### TASK TO COMPLETE
Using the records below, give again exactly the lines from the line that contains "if decide (be_remove_grub" through the line that contains "do found <- query", both ends included, and only those.

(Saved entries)
Definition be_destroy (be_attrs : be_attrs) : state -> option (Z * state) :=
  body (
    (* be_transaction_data_t bt = { 0 } *)
    run set_bt (fun _ => bt0);
    if negb (be_zfs_init E) then leave 1 else
    (* name of the BE to delete *)
    match BE_ATTR_ORIG_BE_NAME be_attrs with
    | None => bail "be_destroy: failed to lookup BE_ATTR_ORIG_BE_NAME attribute"
    | Some name =>
    run set_bt (set_obe_name (Some name));
    if negb (be_valid_be_name E name) then bail "be_destroy: invalid BE name %s" else
    (* the zpool obe_name lives in *)
    do zret <- call (zpool_iter be_find_zpool_callback);
    if decide (zret = 0) then bail "be_destroy: failed to find zpool for BE (%s)" else
    if decide (zret < 0) then bail "be_destroy: zpool_iter failed: %s" else
    do b <- get_bt;
    do zpool <- deref (obe_zpool b);
    let obe_root_ds := be_make_root_ds zpool name in
    run set_bt (set_obe_root_ds (Some obe_root_ds));
    (* handle to the root dataset of the BE *)
    do zhp <- zfs (fun h => zfs_open h obe_root_ds ZFS_TYPE_FILESYSTEM);
    match zhp with
    | None => bail "be_destroy: failed to open BE root dataset (%s)"
    | Some zhp =>
    (* is the BE mounted *)
    do mp <- query (fun h => zfs_is_mounted h zhp);
    match mp with
    | Some _ => bail "be_destroy: %s is currently mounted at %s, cannot destroy"
    | None =>
    (* the origin of the root dataset, split into parent and snapshot *)
    do origin <- query (fun h => zfs_prop_get_origin h zhp);
    do has_origin <-
      match origin with
      | Some origin =>
          match be_get_snap origin with
          | (0, parent, Some snap) => ret (Some (origin, parent, snap))
          | _ => bail "be_destroy: failed to get snapshot name from origin"
          end
      | None => ret None
      end;
    (* destroy the root of the BE and its hierarchical children *)
    do r <- call (be_destroy_callback walk_depth zhp);
    if decide (r <> 0) then
      bail "be_destroy: failed to destroy BE root dataset (%s)" else
    do ret_ <-
      match has_origin with
      | Some (origin, parent, snap) => be_destroy_origin name origin parent snap
      | None => ret 0
      end;
    (* done: remove the entry of the BE from the GRUB menu *)
    if decide (be_remove_grub E name zpool <> 0) then
      bail "be_destroy: failed to remove BE %s from the GRUB menu"
    else leave ret_
    end end end).

(** *** be_copy (lines 568-1051), in the order of its statements *)

(** [be_auto_be_name(obe_name)]: the next name of the generator. *)
Definition auto_be_name (obe_name : string) : M (option string) :=
  fun s => Some (Next (be_auto_be_name E (be_auto_names s) obe_name), with_auto_name s).

(** The pool zpool_iter finds a BE in: the first one that has its root
    dataset. *)
Definition be_find_pool (h : libzfs_handle) (be_name : string) : option string :=
  find (fun p => zfs_dataset_exists h (be_make_root_ds p be_name) ZFS_TYPE_FILESYSTEM)
       (zpools h).

(** Modelled from the spec: _be_create_snapshot (be_snapshot.c is not
    under src/): for an auto-named destination, a freshly created
    auto-named recursive snapshot of the BE, taken across its whole
    hierarchy in one snapshot operation; its name is handed back. *)
Definition _be_create_snapshot (be_name : string) : M (Z * option string) :=
  do found <- query (fun h => be_find_pool h be_name);
  match found, be_auto_snap_name E be_name with
  | Some zpool, Some snap_name =>
      let ss := be_make_root_ds zpool be_name +:+ "@" +:+ snap_name in
      do r <- zfs_do (Zfs_snapshot ss true) (fun h => zfs_snapshot h ss true);
      if decide (r <> 0) then ret (1, None) else ret (0, Some snap_name)
  | _, _ => ret (1, None)
  end.

(** The retry loop (lines 879-917), entered with [i] and [n] more rounds
    before [i] reaches [BE_AUTO_NAME_MAX_TRY]; its value is [i] when the
    loop is left. *)
Fixpoint be_copy_retry (n : nat) (i : Z) (zhp obe_name nbe_zpool : string) : M Z :=
  match n with
  | O => ret i
  | S n' =>
      (* sleep 1 before retrying; a new auto BE name *)
      do name <- auto_be_name obe_name;
      run set_bt (set_nbe_name name);
      match name with
      | None => bail "be_copy: failed to generate auto BE name"
      | Some name =>
          (* the name of the root dataset of the new BE, again *)
          run set_bt (set_nbe_root_ds (Some (be_make_root_ds nbe_zpool name)));
          (* try to clone the BE again *)
          do zret <- call (be_clone_fs_callback walk_depth zhp);
          if decide (zret = 0) then ret i
          else if decide (zret <> BE_ERR_EXISTS E) then
            bail "be_copy: failed to clone new BE (%s) from orig BE (%s)"
          else be_copy_retry n' (i + 1) zhp obe_name nbe_zpool
      end
  end.

(** Lines 587-627: the original BE, the current one when none is named,
    and the pool it lives in. *)
Definition be_copy_source (be_attrs : be_attrs) : M unit :=
  run set_bt (set_obe_name (BE_ATTR_ORIG_BE_NAME be_attrs));
  run match BE_ATTR_ORIG_BE_NAME be_attrs with
      | None =>
          do zret <- call (zpool_iter be_zpool_find_current_be_callback);
          if decide (zret = 0) then bail "be_copy: failed to find current BE name"
          else if decide (zret < 0) then bail "be_copy: zpool_iter failed: %s"
          else ret tt
      | Some name =>
          if negb (be_valid_be_name E name) then bail "be_copy: invalid BE name %s"
          else ret tt
      end;
  (* the zpool obe_name lives in *)
  do zret <- call (zpool_iter be_find_zpool_callback);
  if decide (zret = 0) then bail "be_copy: failed to find zpool for BE (%s)" else
  if decide (zret < 0) then bail "be_copy: zpool_iter failed: %s" else
  ret tt.

(** Lines 629-709: the other attributes, and the property list of the
    new root dataset. *)
Definition be_copy_attrs (be_attrs : be_attrs) : M unit :=
  run set_bt (set_obe_snap_name (BE_ATTR_SNAP_NAME be_attrs));
  run set_bt (set_nbe_name (BE_ATTR_NEW_BE_NAME be_attrs));
  run set_bt (set_nbe_zpool (BE_ATTR_NEW_BE_POOL be_attrs));
  run set_bt (set_nbe_desc (BE_ATTR_NEW_BE_DESC be_attrs));
  run set_bt (set_policy (Some (default (be_default_policy E) (BE_ATTR_POLICY be_attrs))));
  match BE_ATTR_ZFS_PROPERTIES be_attrs with
  | Some (false, _) => bail "be_copy: ZFS property list not unique"
  | zfs_props => set_bt (set_nbe_zfs_props (Some (default ∅ (snd <$> zfs_props))))
  end.

(** Lines 711-769: a new BE name that is given is validated and must not
    exist; an auto named BE is in the pool of the original BE and is not
    based on an existing snapshot.  The value is [autoname]. *)
Definition be_copy_new_name : M bool :=
  do b <- get_bt;
  match nbe_name b with
  | Some name =>
      if negb (be_valid_be_name E name) then bail "be_copy: invalid BE name %s" else
      do zret <- call (zpool_iter (be_exists_callback name));
      if decide (0 < zret) then bail "be_copy: BE (%s) already exists" else
      if decide (zret < 0) then bail "be_copy: zpool_iter failed: %s" else
      ret false
  | None =>
      if bool_decide (nbe_zpool b <> None) then
        bail "be_copy: cannot specify pool name when creating an auto named BE" else
      if bool_decide (obe_snap_name b <> None) then
        bail "be_copy: cannot specify a snapshot name when creating an auto named BE" else
      do oname <- deref (obe_name b);
      do name <- auto_be_name oname;
      run set_bt (set_nbe_name name);
      match name with
      | None => bail "be_copy: failed to generate auto BE name"
      | Some _ => ret true
      end
  end.

(** Lines 771-786: the pool of the new BE, by default that of the
    original BE, and the root dataset names of both. *)
Definition be_copy_roots : M unit :=
  do b <- get_bt;
  run when (bool_decide (nbe_zpool b = None)) (set_bt (set_nbe_zpool (obe_zpool b)));
  do b <- get_bt;
  do ozpool <- deref (obe_zpool b);
  do oname <- deref (obe_name b);
  do nzpool <- deref (nbe_zpool b);
  do name <- deref (nbe_name b);
  run set_bt (set_obe_root_ds (Some (be_make_root_ds ozpool oname)));
  set_bt (set_nbe_root_ds (Some (be_make_root_ds nzpool name))).

(** Lines 788-849: the snapshot to create from: given and existing, or
    auto named, or named after the new BE. *)
Definition be_copy_snapshot (autoname : bool) : M unit :=
  do b <- get_bt;
  do oroot_ds <- deref (obe_root_ds b);
  match obe_snap_name b with
  | Some snap =>
      let ss := oroot_ds +:+ "@" +:+ snap in
      do ex <- query (fun h => zfs_dataset_exists h ss ZFS_TYPE_SNAPSHOT);
      if negb ex then bail "be_copy: snapshot does not exist (%s): %s" else ret tt
  | None =>
      if autoname then
        do oname <- deref (obe_name b);
        do '(r, snap) <- _be_create_snapshot oname;
        if decide (r <> 0) then
          bail "be_copy: failed to create auto named snapshot" else
        run set_bt (set_obe_snap_name snap);
        do snap <- deref snap;
        do r <- be_attrs_add "BE_ATTR_SNAP_NAME" snap;
        if decide (r <> 0) then
          bail "be_copy: failed to add snap name to be_attrs" else ret tt
      else
        run set_bt (set_obe_snap_name (nbe_name b));
        do name <- deref (nbe_name b);
        let ss := oroot_ds +:+ "@" +:+ name in
        (* a recursive snapshot of the original BE *)
        do r <- zfs_do (Zfs_snapshot ss true) (fun h => zfs_snapshot h ss true);
        if decide (r <> 0) then
          bail "be_copy: failed to snapshot BE (%s): %s" else ret tt
  end.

### RESPONSE AREA
    if decide (be_remove_grub E name zpool <> 0) then
      bail "be_destroy: failed to remove BE %s from the GRUB menu"
    else leave ret_
    end end end).

(** *** be_copy (lines 568-1051), in the order of its statements *)

(** [be_auto_be_name(obe_name)]: the next name of the generator. *)
Definition auto_be_name (obe_name : string) : M (option string) :=
  fun s => Some (Next (be_auto_be_name E (be_auto_names s) obe_name), with_auto_name s).

(** The pool zpool_iter finds a BE in: the first one that has its root
    dataset. *)
Definition be_find_pool (h : libzfs_handle) (be_name : string) : option string :=
  find (fun p => zfs_dataset_exists h (be_make_root_ds p be_name) ZFS_TYPE_FILESYSTEM)
       (zpools h).

(** Modelled from the spec: _be_create_snapshot (be_snapshot.c is not
    under src/): for an auto-named destination, a freshly created
    auto-named recursive snapshot of the BE, taken across its whole
    hierarchy in one snapshot operation; its name is handed back. *)
Definition _be_create_snapshot (be_name : string) : M (Z * option string) :=
  do found <- query (fun h => be_find_pool h be_name);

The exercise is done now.